- _Activity_
Go through the listing and pick out each line with the word "quoted" in it.

· · · · ·

(* ================================================================== *)
(** ** A stub library and stub transports

    The package's tests run the Validator against canned responses.  The
    instance below answers the library calls on the documents those tests
    use; it serves to run the definitions above on concrete inputs. *)

(** Writes a JSON document with apostrophes standing for double quotes. *)
Definition js (s : string) : string :=
  map_string (fun c => if Ascii.eqb c "'" then dquote else c) s.

Module Stub.
Definition errBody : string :=
  js "{'errorWrappers':[{'error':'err','message':'msg'}]}".
Definition errBodySpaced : string :=
  js "{'errorWrappers': [{'error': 'err', 'message': 'msg'}]}".
Definition twoErrorsBody : string :=
  js "{'errorWrappers':[{'error':'err','message':'msg'},{'error':'e2','message':'m2'}]}".
Definition checkBody : string :=
  js "{'countryCode':'EE','vatNumber':'123','valid':true,'name':'Acme'}".
Definition statusBody : string :=
  js "{'vow': {'available': true},'countries': [{'countryCode': 'EE','availability': 'Available'}]}".
Definition badJSON : jsonErr :=
  SyntaxError "invalid character '!' looking for beginning of value".

Definition decode_statusErrorResponse (data : string) (e : statusErrorResponse.t)
  : statusErrorResponse.t * option jsonErr :=
  if String.eqb data errBody || String.eqb data errBodySpaced then
    (statusErrorResponse.mk (statusErrorResponse.ActionSucceed e)
       [statusErrorWrapper.mk "err" "msg"], None)
  else if String.eqb data twoErrorsBody then
    (statusErrorResponse.mk (statusErrorResponse.ActionSucceed e)
       [statusErrorWrapper.mk "err" "msg"; statusErrorWrapper.mk "e2" "m2"], None)
  else if String.eqb data "{}" then (e, None)
  else (e, Some badJSON).

Definition decode_CheckResult (data : string) (r : CheckResult.t)
  : CheckResult.t * option jsonErr :=
  if String.eqb data checkBody then
    (CheckResult.mk "EE" "123" (CheckResult.Vat r) true "Acme", None)
  else (r, Some badJSON).

Definition decode_Status (dec : Availability -> string -> Availability * error)
    (data : string) (s : Status.t) : Status.t * error :=
  if String.eqb data statusBody then
    match dec EmptyString (quoted "Available") with
    | (a, None) =>
        (Status.mk (StatusVow.mk true) [CountryStatus.mk "EE" a], None)
    | (_, Some err) => (s, Some err)
    end
  else (s, Some (JSONError badJSON)).

Definition decode_string_other (data value : string) : string * option jsonErr :=
  if String.eqb data "null" then (value, None)
  else if String.eqb data "123" then
    (value, Some (UnmarshalTypeError
                    "json: cannot unmarshal number into Go value of type string"))
  else (value, Some badJSON).

Definition encode_checkRequest (r : checkRequest.t) : string + jsonErr :=
  inl (js "{'countryCode':" ++ quoted (checkRequest.CountryCode r)
       ++ js ",'vatNumber':" ++ quoted (checkRequest.VatNumber r) ++ "}")%string.

Definition exampleEndpoint : string := "https://example.com/api/".

Definition parse_other (rawURL : string) : URL.t + string :=
  if String.eqb rawURL exampleEndpoint then
    inl (URL.mk "https" EmptyString "example.com" "/api/" EmptyString EmptyString)
  else if String.eqb rawURL ViesEndpointUrl then
    inl (URL.mk "https" EmptyString "ec.europa.eu"
           "/taxation_customs/vies/rest-api/" EmptyString EmptyString)
  else inr ("parse " ++ quoted rawURL ++ ": invalid URL")%string.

· · · · ·

- _Response to the exercise_
    match dec EmptyString (quoted "Available") with
  inl (js "{'countryCode':" ++ quoted (checkRequest.CountryCode r)
       ++ js ",'vatNumber':" ++ quoted (checkRequest.VatNumber r) ++ "}")%string.
  else inr ("parse " ++ quoted rawURL ++ ": invalid URL")%string.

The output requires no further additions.